__What the task requires__. For every line that contains the string "shape", pull that line out of the material below.

__Listed entries__.

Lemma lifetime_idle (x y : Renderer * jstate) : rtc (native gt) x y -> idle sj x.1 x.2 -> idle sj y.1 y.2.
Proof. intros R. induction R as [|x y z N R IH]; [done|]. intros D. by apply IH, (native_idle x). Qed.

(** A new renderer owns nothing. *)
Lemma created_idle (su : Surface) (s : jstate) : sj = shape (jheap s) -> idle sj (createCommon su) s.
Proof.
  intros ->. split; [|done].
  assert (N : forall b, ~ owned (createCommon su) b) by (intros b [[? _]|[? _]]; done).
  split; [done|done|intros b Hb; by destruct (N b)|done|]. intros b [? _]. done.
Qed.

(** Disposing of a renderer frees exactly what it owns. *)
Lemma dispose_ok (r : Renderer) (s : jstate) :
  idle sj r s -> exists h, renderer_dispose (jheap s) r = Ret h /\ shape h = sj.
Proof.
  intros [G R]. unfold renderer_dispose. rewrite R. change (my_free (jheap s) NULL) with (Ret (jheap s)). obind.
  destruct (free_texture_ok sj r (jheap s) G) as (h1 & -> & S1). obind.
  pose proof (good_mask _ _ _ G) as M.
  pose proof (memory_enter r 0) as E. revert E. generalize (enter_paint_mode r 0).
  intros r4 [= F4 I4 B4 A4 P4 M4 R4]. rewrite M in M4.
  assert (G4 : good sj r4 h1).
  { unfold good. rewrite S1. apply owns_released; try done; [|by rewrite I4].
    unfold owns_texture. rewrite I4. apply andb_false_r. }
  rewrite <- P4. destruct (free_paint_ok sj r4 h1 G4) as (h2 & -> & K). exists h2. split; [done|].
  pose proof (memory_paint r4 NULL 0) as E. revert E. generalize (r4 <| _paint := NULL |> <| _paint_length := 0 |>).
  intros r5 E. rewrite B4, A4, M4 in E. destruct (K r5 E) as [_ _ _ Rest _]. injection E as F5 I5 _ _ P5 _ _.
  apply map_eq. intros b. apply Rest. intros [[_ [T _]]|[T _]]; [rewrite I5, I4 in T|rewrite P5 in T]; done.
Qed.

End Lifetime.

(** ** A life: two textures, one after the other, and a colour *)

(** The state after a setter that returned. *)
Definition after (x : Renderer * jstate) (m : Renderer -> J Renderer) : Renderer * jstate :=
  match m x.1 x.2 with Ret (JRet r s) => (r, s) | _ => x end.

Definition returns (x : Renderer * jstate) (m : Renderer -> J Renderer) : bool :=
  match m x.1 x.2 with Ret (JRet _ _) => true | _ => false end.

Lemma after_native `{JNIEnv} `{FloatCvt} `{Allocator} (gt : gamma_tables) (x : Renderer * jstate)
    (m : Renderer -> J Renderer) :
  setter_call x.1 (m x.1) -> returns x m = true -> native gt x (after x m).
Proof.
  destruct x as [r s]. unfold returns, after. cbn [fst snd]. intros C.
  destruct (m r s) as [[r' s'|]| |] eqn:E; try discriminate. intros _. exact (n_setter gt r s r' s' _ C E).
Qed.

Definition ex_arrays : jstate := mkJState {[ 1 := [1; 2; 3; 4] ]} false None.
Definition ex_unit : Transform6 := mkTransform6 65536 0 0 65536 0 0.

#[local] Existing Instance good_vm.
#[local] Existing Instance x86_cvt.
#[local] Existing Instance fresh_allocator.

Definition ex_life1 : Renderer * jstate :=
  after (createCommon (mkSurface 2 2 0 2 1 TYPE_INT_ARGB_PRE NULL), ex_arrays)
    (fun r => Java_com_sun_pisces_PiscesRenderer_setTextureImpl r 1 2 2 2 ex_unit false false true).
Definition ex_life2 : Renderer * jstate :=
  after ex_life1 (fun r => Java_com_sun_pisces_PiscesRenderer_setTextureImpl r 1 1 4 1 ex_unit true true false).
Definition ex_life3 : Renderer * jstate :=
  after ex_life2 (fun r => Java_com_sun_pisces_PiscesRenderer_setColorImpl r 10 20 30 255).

__Solution to the exercise__.
Lemma created_idle (su : Surface) (s : jstate) : sj = shape (jheap s) -> idle sj (createCommon su) s.
  idle sj r s -> exists h, renderer_dispose (jheap s) r = Ret h /\ shape h = sj.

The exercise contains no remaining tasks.